#### [What the task requires]
Within the records below is a range that opens at the line with "match source_index d with" and closes at the line with "d ← match source_input". Return that range word for word, both ends included, and only that range.

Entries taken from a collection
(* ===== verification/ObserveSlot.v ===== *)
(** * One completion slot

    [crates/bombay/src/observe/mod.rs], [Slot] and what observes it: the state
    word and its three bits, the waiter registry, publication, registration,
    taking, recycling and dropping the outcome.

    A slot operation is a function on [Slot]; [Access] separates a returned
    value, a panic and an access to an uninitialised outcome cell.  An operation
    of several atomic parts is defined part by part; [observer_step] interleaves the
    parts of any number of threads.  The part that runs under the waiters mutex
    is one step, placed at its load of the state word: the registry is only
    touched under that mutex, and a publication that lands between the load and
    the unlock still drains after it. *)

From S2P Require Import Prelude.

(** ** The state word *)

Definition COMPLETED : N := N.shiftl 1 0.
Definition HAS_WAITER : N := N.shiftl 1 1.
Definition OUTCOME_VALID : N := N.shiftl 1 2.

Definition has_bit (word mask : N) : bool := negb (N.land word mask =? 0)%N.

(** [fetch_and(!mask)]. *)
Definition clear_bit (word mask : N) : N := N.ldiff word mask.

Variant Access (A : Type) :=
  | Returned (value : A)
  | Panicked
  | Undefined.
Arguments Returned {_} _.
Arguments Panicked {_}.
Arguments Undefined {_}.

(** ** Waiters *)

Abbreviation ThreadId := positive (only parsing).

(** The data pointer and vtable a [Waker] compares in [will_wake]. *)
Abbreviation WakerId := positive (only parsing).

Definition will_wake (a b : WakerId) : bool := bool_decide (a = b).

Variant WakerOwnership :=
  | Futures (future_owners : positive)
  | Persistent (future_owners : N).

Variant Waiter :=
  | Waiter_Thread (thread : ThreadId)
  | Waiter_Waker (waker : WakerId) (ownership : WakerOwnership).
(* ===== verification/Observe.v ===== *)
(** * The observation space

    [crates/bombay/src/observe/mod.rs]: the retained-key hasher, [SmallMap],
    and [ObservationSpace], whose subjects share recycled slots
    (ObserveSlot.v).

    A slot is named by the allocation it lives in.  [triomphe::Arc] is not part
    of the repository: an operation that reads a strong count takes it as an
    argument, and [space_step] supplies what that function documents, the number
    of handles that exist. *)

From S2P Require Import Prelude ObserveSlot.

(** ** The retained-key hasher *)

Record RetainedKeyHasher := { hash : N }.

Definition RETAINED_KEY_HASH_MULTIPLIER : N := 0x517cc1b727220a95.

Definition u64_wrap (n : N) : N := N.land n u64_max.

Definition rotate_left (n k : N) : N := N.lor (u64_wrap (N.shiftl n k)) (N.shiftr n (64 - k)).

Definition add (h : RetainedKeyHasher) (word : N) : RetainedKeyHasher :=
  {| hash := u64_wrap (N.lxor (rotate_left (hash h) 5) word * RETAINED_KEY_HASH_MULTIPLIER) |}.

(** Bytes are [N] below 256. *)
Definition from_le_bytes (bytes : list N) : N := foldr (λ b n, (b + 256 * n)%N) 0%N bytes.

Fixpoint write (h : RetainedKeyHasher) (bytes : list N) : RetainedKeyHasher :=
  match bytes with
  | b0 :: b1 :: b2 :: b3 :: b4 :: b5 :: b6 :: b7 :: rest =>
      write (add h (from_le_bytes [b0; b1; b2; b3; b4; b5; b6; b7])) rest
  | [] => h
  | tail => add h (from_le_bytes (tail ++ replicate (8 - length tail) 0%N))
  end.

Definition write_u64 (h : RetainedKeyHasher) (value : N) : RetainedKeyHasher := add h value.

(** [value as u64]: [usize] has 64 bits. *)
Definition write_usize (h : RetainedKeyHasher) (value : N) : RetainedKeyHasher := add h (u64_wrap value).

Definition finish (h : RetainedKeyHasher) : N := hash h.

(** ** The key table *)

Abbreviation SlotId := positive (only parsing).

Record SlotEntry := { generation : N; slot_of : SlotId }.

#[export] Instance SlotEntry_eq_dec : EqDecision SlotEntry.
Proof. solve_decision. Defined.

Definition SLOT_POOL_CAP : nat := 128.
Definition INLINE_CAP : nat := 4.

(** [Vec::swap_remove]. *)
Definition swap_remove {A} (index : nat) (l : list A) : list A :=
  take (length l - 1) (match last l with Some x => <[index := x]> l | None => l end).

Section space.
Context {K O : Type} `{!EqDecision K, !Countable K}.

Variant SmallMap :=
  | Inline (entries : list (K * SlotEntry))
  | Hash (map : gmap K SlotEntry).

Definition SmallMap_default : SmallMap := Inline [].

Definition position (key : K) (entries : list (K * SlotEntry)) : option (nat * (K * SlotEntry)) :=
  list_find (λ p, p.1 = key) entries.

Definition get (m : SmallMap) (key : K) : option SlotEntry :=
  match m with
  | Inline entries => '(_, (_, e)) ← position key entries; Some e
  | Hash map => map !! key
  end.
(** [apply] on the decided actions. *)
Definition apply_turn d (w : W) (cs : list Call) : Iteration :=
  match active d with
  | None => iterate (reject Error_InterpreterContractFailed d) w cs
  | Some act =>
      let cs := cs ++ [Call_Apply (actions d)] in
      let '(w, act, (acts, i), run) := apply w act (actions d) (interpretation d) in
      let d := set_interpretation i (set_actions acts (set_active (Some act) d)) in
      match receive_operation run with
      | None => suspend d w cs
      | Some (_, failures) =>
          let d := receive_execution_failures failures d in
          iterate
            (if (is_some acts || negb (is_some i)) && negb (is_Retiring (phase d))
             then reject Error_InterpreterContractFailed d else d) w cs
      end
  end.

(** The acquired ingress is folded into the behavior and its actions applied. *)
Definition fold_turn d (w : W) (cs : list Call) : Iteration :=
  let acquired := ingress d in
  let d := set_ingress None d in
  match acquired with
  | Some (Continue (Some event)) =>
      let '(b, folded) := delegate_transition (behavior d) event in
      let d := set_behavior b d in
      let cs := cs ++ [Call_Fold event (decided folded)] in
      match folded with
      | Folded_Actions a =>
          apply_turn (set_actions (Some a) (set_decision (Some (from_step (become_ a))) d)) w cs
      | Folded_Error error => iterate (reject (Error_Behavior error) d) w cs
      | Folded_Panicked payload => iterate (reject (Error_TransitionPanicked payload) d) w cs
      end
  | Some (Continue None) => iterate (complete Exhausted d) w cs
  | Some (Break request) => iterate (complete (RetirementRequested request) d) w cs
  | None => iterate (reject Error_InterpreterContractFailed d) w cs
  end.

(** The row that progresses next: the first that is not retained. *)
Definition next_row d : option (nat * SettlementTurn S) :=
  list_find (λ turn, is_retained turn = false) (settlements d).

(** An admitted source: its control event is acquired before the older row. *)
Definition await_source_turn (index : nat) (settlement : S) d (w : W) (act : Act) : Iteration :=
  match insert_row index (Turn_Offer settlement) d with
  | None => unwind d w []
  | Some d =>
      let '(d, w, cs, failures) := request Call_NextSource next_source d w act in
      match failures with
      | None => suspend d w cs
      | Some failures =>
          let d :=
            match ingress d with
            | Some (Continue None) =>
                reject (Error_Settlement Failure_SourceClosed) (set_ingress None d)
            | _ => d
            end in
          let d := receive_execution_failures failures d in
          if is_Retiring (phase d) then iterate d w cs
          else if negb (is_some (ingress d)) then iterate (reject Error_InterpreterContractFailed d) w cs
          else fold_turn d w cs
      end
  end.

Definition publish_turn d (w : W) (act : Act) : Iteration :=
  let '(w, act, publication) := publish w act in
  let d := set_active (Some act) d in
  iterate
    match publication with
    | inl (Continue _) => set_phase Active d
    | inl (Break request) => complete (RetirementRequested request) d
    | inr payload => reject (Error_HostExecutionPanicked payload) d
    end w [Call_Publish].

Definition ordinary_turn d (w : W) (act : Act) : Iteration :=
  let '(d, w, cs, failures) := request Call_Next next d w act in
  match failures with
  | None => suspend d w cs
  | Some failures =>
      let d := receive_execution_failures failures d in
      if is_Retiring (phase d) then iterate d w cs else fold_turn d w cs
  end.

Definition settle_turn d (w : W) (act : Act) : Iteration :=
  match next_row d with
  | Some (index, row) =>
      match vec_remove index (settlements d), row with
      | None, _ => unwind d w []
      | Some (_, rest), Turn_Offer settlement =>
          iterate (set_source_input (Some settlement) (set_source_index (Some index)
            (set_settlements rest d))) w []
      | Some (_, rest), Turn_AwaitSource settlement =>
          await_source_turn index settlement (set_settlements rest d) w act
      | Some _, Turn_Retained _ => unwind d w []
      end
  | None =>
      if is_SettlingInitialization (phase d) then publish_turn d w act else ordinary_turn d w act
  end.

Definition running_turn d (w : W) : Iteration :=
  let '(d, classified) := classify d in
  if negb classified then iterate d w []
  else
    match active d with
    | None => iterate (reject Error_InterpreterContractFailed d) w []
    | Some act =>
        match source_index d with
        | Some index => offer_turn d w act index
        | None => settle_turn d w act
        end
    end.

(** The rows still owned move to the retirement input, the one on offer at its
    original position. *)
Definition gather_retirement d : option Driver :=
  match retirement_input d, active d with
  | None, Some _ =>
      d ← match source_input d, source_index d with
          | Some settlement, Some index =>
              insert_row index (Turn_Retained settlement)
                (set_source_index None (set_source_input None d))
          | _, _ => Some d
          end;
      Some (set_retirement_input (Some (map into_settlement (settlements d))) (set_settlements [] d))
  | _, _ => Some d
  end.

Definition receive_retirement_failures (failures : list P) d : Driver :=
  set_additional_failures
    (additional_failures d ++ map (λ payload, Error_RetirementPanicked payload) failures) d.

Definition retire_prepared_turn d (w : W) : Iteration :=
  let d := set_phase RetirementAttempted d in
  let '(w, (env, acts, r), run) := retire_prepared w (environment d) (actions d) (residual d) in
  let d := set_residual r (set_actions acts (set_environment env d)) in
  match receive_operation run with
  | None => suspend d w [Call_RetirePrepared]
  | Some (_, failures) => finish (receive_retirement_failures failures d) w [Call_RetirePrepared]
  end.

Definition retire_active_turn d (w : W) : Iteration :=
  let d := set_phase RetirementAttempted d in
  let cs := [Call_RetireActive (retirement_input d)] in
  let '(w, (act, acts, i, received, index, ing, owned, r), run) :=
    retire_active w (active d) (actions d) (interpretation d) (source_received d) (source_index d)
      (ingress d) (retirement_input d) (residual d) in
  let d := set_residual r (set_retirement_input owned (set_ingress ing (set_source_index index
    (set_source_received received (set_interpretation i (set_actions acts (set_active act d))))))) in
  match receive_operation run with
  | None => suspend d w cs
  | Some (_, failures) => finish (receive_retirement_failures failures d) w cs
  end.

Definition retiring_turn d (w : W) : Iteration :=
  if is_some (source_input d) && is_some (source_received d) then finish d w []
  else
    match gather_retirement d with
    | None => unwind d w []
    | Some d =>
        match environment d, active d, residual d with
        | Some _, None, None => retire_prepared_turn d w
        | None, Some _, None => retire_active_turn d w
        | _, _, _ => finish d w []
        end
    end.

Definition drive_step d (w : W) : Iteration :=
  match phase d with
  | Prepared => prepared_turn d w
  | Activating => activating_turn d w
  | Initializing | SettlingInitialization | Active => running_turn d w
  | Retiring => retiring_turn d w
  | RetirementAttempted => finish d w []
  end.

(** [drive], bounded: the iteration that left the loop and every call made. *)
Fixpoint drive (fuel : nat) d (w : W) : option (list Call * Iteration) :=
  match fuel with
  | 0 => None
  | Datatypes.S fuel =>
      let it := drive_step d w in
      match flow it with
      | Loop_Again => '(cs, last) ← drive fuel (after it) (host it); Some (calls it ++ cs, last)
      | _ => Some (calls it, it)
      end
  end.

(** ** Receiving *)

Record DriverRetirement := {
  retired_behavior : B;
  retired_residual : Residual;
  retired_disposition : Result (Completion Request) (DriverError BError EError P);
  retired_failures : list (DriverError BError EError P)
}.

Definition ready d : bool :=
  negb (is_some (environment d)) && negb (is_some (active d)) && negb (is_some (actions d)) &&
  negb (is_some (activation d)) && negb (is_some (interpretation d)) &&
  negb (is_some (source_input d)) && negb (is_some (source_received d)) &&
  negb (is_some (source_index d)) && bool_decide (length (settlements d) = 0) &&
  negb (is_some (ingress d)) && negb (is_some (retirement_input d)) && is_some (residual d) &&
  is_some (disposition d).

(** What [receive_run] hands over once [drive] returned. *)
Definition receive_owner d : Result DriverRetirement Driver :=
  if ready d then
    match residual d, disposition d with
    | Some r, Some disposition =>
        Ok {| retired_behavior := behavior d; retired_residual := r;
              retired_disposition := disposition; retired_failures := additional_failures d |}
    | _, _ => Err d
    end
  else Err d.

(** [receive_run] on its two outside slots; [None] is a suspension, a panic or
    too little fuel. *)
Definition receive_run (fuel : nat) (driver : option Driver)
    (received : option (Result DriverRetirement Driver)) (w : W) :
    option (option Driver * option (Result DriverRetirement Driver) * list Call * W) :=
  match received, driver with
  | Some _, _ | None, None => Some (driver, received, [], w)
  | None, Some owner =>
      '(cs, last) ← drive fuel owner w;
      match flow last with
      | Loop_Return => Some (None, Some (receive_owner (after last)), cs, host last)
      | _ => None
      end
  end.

#### [Your response]
        match source_index d with
        | Some index => offer_turn d w act index
        | None => settle_turn d w act
        end
    end.

(** The rows still owned move to the retirement input, the one on offer at its
    original position. *)
Definition gather_retirement d : option Driver :=
  match retirement_input d, active d with
  | None, Some _ =>
      d ← match source_input d, source_index d with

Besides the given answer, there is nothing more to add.